Humic Acids and the Soil
On average when healthy topsoil is analyzed, researchers find it is composed of roughly 45% minerals, 50% air and water, 2% plant and animal remains, 2% humus and 1% living organisms that include bacteria, fungi and insects.
Decompostion of animal and plant remains have multiple steps in which fungi, bacteria and insects essentially eat and breakdown these remains continually until they can no longer be reduced. These biochemicals form into highly stable end-products that cannot be broken down further. This process is known as humification and can take hundreds of years to occur. The end result is humus.
Humus is composed of humin, humic acids and fulvic acids. Humus provides a food substrate for the healthy microbiota in the soil. It also has the ability to chelate minerals, meaning bind to them, because humus is negatively charged. It is this electric charge that draws the minerals in the soil to humus for binding. Plant roots also have a stronger negative charge than humus, and that draws the humus molecules to plant roots to release the minerals for plant uptake.
Its worth noting at this point that the substrate effect and the chelation ability also work within the human body. In the former, humic acids act as a prebiotic to feed the healthy bacteria of the gut and fulvic acid is able to use its charge to shuttle minerals into a cell and waste out of a cell.
In an ideal farming environment, crops are rotated, fields are left fallow, and compost is added to the soil to replenish minerals and Humus. In a small farm or garden environment, eating clean yet unwashed produce directly from the plant will transfer both soil-based probiotics (link here) and humus to humans.
Due to large-scale industrial farming which includes mono-cropping, synthetic fertilizer and pesticide use, minerals, humus and SBOs are largely absent from the soil. Extensive washing of the produce by the time it reaches the market further diminishes SBOs and humus.

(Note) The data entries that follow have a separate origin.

(** Deactivating.  After any caller with a live session has deactivated
    an account, every login for it is answered 403 "Account is
    deactivated", right PIN or not. *)
Theorem deactivate_then_login (h : option string) (t : Z)
    (caller : Session.user_context) (r : Auth.login_request) (s : state)
    (target : user_row) :
  fst (Session.verifyToken X h t s) = Session.Next caller ->
  user_by_egn (Auth.egn r) s = Some target ->
  fst (Auth.verify X F r (snd (Admin.deactivate X h t (u_id target) s))) =
    Auth.Refused 403 "Account is deactivated" None.
Proof.
  intros Hcaller Hu. unfold Admin.deactivate.
  pose proof (verifyToken_users h t s) as Husers.
  destruct (Session.verifyToken X h t s) as [a s1]. cbn [fst snd] in *.
  subst a. cbn [fst snd].
  unfold Auth.verify, user_by_egn, first_where in *.
  cbn [users Admin.logAdminAction createAuditLog with_users].
  rewrite Husers. unfold Admin.has_id.
  rewrite find_after_update by reflexivity. rewrite Hu.
  cbn [option_map]. rewrite String.eqb_refl. reflexivity.
Qed.

End AdminFacts.

Section StatusFacts.
Import Db Status.

Lemma getCache_setCache {V} (k : string) (v : V) (ttl now t : Z)
    (c : Redis.cache V) :
  t < now + ttl * 1000 ->
  Redis.getCache k t (Redis.setCache k v ttl now c) = Some v.
Proof.
  intros Hlive. unfold Redis.getCache, Redis.setCache. cbn.
  rewrite String.eqb_refl. cbn.
  destruct (Z.ltb_spec t (now + ttl * 1000)); [reflexivity|lia].
Qed.

(** A [PENDING] answer is handed on but never cached: the cache after
    the call is the cache before it. *)
Theorem pending_status_is_not_cached (remote : EasyPay.processor) (now : Z)
    (id : string) (c : Redis.cache status_object) (o : status_object) :
  outcome (checkTransactionStatus remote now id c) = inl o ->
  status_of o = "PENDING" ->
  cache_after (checkTransactionStatus remote now id c) = c.
Proof.
  unfold checkTransactionStatus. intros Hout Hpending.
  assert (Hfetch : outcome (fetch remote now id c) = inl o ->
                   cache_after (fetch remote now id c) = c).
  { unfold fetch. destruct (EasyPay.ended _) as [d| |]; cbn;
      try discriminate.
    intros [= <-]. unfold status_of in *. cbn in *. rewrite Hpending.
    reflexivity. }
  destruct (Redis.getCache _ now c) as [cached|]; [|auto].
  destruct (negb (is_pending (status_of cached))); [reflexivity|auto].
Qed.

(** A status that is not [PENDING], once fetched, is served from the
    cache for the next five minutes: a second call within that time
    returns the same object without a request to the processor, whatever
    the processor would answer by then. *)
Theorem terminal_status_is_served_from_cache
    (remote remote' : EasyPay.processor) (now t : Z) (id : string)
    (c : Redis.cache status_object) (o : status_object) :
  Redis.getCache ("transaction:" ++ id) now c = None ->
  outcome (checkTransactionStatus remote now id c) = inl o ->
  status_of o <> "PENDING" ->
  t < now + 300000 ->
  let c' := cache_after (checkTransactionStatus remote now id c) in
  outcome (checkTransactionStatus remote' t id c') = inl o /\
  sent (checkTransactionStatus remote' t id c') = [] /\
  cache_after (checkTransactionStatus remote' t id c') = c'.
Proof.
  intros Hmiss Hout Hterminal Hlive.
  assert (Hnp : is_pending (status_of o) = false).
  { unfold is_pending. apply String.eqb_neq. exact Hterminal. }
  unfold checkTransactionStatus in Hout |- *. rewrite Hmiss in *.
  unfold fetch in Hout |- *.
  destruct (EasyPay.ended _) as [d| |]; cbn in Hout; try discriminate.
  injection Hout as <-. cbn [cache_after].
  cbn zeta. rewrite Hnp. cbn [negb].
  rewrite getCache_setCache by lia.
  rewrite Hnp. cbn. repeat split.
Qed.

Lemma filter_others_after_update {A} (cond : A -> bool) (set : A -> A)
    (rows : list A) :
  (forall r, cond (set r) = cond r) ->
  filter (fun r => negb (cond r)) (update cond set rows) =
  filter (fun r => negb (cond r)) rows.
Proof.
  intros Hcond. unfold update.
  induction rows as [|r rows IH]; [reflexivity|].
  cbn [map filter]. destruct (cond r) eqn:E.
  - rewrite Hcond, E. exact IH.
  - rewrite E. cbn. rewrite IH. reflexivity.
Qed.

(** A status poll never moves money: whatever the processor reports,
    [FAILED] included, the table of users, so every balance, is as
    before; no transaction row is added or removed; and of the rows only
    the status and the completion time can change, and only on rows with
    the polled id. *)
Theorem status_poll_never_moves_money (remote : EasyPay.processor) (now : Z)
    (tid uid : string) (c : Redis.cache status_object) (s : state) :
  let out := status remote now tid uid c s in
  users (store out) = users s /\
  sessions (store out) = sessions s /\
  map fixed_part (transactions (store out)) =
    map fixed_part (transactions s) /\
  filter (fun t => negb (is_tx tid t)) (transactions (store out)) =
    filter (fun t => negb (is_tx tid t)) (transactions s).
Proof.
  assert (Hsame : forall a k sent,
            let out := {| reply := a; store := put_on_wire sent s;
                          cached := k |} in
            users (store out) = users s /\
            sessions (store out) = sessions s /\
            map fixed_part (transactions (store out)) =
              map fixed_part (transactions s) /\
            filter (fun t => negb (is_tx tid t)) (transactions (store out)) =
              filter (fun t => negb (is_tx tid t)) (transactions s))
    by (intros; cbn; repeat split).
  unfold status.
  destruct (negb (Uuid.well_formed tid && Uuid.well_formed uid));
    [cbn; repeat split|].
  destruct (first_where _ (transactions s)) as [tx|];
    [|cbn; repeat split].
  destruct (is_pending (t_status tx) && truthy _); [|cbn; repeat split].
  destruct (outcome _) as [o|e]; [|apply Hsame].
  destruct (negb (String.eqb _ _)); [|apply Hsame].
  destruct (Schema.new_status _) as [kept|e]; [|apply Hsame].
  cbn [store users sessions transactions with_transactions put_on_wire].
  split; [reflexivity|]. split; [reflexivity|]. split.
  - unfold update. rewrite map_map. apply map_ext.
    intros t. destruct (is_tx tid t); reflexivity.
  - apply filter_others_after_update. reflexivity.
Qed.

(** The status of a transaction is shown to its owner only.  The id in
    the path is any text.  When it is no UUID the store cannot read it and
    the answer is a 500.  When it is one, and no row has both that id and
    the caller as its user, the answer is 404, also when the id is that of
    another user's transaction.  In both cases nothing is sent to the
    processor, and the store and the cache are as before. *)
Theorem status_of_foreign_transaction (remote : EasyPay.processor) (now : Z)
    (tid uid : string) (c : Redis.cache status_object) (s : state) :
  Uuid.well_formed uid = true ->
  Forall (fun t => Uuid.same (t_id t) tid = true ->
                   Uuid.same (t_user_id t) uid = false) (transactions s) ->
  status remote now tid uid c s =
    {| reply :=
         if Uuid.well_formed tid
         then NotFound 404 "Transaction not found"
         else NotFound 500 "Failed to check transfer status";
       store := s; cached := c |}.
Proof.
  intros Huid Hforeign. unfold status, first_where. rewrite Huid.
  destruct (Uuid.well_formed tid); [|reflexivity]. cbn [andb negb].
  rewrite find_nothing; [reflexivity|].
  induction Hforeign as [|t ts Ht _ IH]; [reflexivity|].
  cbn. rewrite IH, orb_false_r. unfold owned.
  destruct (Uuid.same (t_id t) tid); [|reflexivity].
  cbn. apply Ht. reflexivity.
Qed.

End StatusFacts.

Section TransactionsFacts.
Import Db Transactions.

(** A transaction is shown to its owner only.  The id in the path is
    any text, read as a UUID.  The row returned is a row of the store
    with the id asked for and the caller as its user; the answer is 500
    exactly when the id or the user id is no UUID, and 404 exactly when
    both are and no row has both. *)
Theorem get_shows_own_transaction_only (id uid : string) (s : state) :
  match get id uid s with
  | Found tx _ =>
      In tx (transactions s) /\
      Uuid.same (t_id tx) id = true /\ Uuid.same (t_user_id tx) uid = true
  | Error status _ =>
      (status = 500 /\
       (Uuid.well_formed id = false \/ Uuid.well_formed uid = false)) \/
      (status = 404 /\
       Uuid.well_formed id = true /\ Uuid.well_formed uid = true /\
       Forall (fun t => Uuid.same (t_id t) id = true ->
                        Uuid.same (t_user_id t) uid = false)
         (transactions s))
  end.
Proof.
  unfold get, first_where.
  destruct (Uuid.well_formed id) eqn:Hid; cbn [andb negb];
    [|left; split; [reflexivity|left; reflexivity]].
  destruct (Uuid.well_formed uid) eqn:Huid; cbn [andb negb];
    [|left; split; [reflexivity|right; reflexivity]].
  destruct (find _ (transactions s)) as [tx|] eqn:Hfind.
  - apply find_some in Hfind as [Hin Hown].
    unfold Status.owned in Hown. apply andb_prop in Hown as [Ht Hu]. auto.
  - right. repeat split. apply Forall_forall. intros t Hin Ht.
    pose proof (find_none _ _ Hfind t Hin) as Hnot.
    unfold Status.owned in Hnot. rewrite Ht in Hnot. exact Hnot.
Qed.

Lemma insert_desc_In (t x : transaction_row) (l : list transaction_row) :
  In x (insert_desc t l) <-> x = t \/ In x l.
Proof.
  induction l as [|y l IH]; cbn; [intuition|].
  destruct (t_created_at y <? t_created_at t); cbn; [intuition|].
  rewrite IH. intuition.
Qed.

Lemma insert_desc_sorted (t : transaction_row) (l : list transaction_row) :
  StronglySorted newer_first l -> StronglySorted newer_first (insert_desc t l).
Proof.
  induction 1 as [|y l Hs IH Hy]; cbn; [repeat constructor|].
  destruct (Z.ltb_spec (t_created_at y) (t_created_at t)).
  - constructor; [constructor; assumption|].
    constructor; [unfold newer_first; lia|].
    revert Hy. apply Forall_impl. unfold newer_first. intros; lia.
  - constructor; [exact IH|]. apply Forall_forall. intros x Hx.
    apply insert_desc_In in Hx as [->|Hx]; [unfold newer_first; lia|].
    revert x Hx. apply Forall_forall. exact Hy.
Qed.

The ideal solution is growing and eating as much food as possible using traditional methods. However, most of us don’t have the time so one can take these humus in capsule, liquid or powder form to get these necessary components.
Consuming food sprayed with glyphosate and liberty link (the glyphosate replacement) or contaminated ground water has been proven to create Leaky Gut. Leaky Gut is implicated in a host of inflammatory conditions including but not limited to food and environmental allergies. Regular humic acid ingestion has been shown to repair the tight junctions in the gut lining and the respiratory lining. Humic acids also have the ability to bind and remove glyphosate rendering it inert.
Key benefits of Humic and Fulvic Acids include:
They are a prebiotic, acting as a food substrate for the gut microbiota to increase and maintain the amount of good bacteria.
Provide and increase mineral uptake in the gut and the cell
Detoxify by removing waste and toxins from the cell and gut
Have the ability to inhibit viral activity including Coxsackie A9 virus, influenza A virus and herpes simplex virus (HSV-1), human immunodeficiency virus type 1 (HIV-1) and type 2 (HIV-2), cytomegalovirus (CMV) and vaccinia virus.
They increase energy through optimizing mitochondrial function likely through the increase ATP, the biochemical that powers our cells.
They act as an immune modulator by decreasing proinflammatory markers but also activate the immune system to kill bacteria.
In Ayurvedic medicine, Humic and Fulvic acids is known as Shilajit and has been used traditionally to increase energy and sexual vitality. Shilajit exists in the high altitude himalayas as a tar-like resin that is scraped off rocks. Shilajit has also shown to balance sex hormones in both males and females.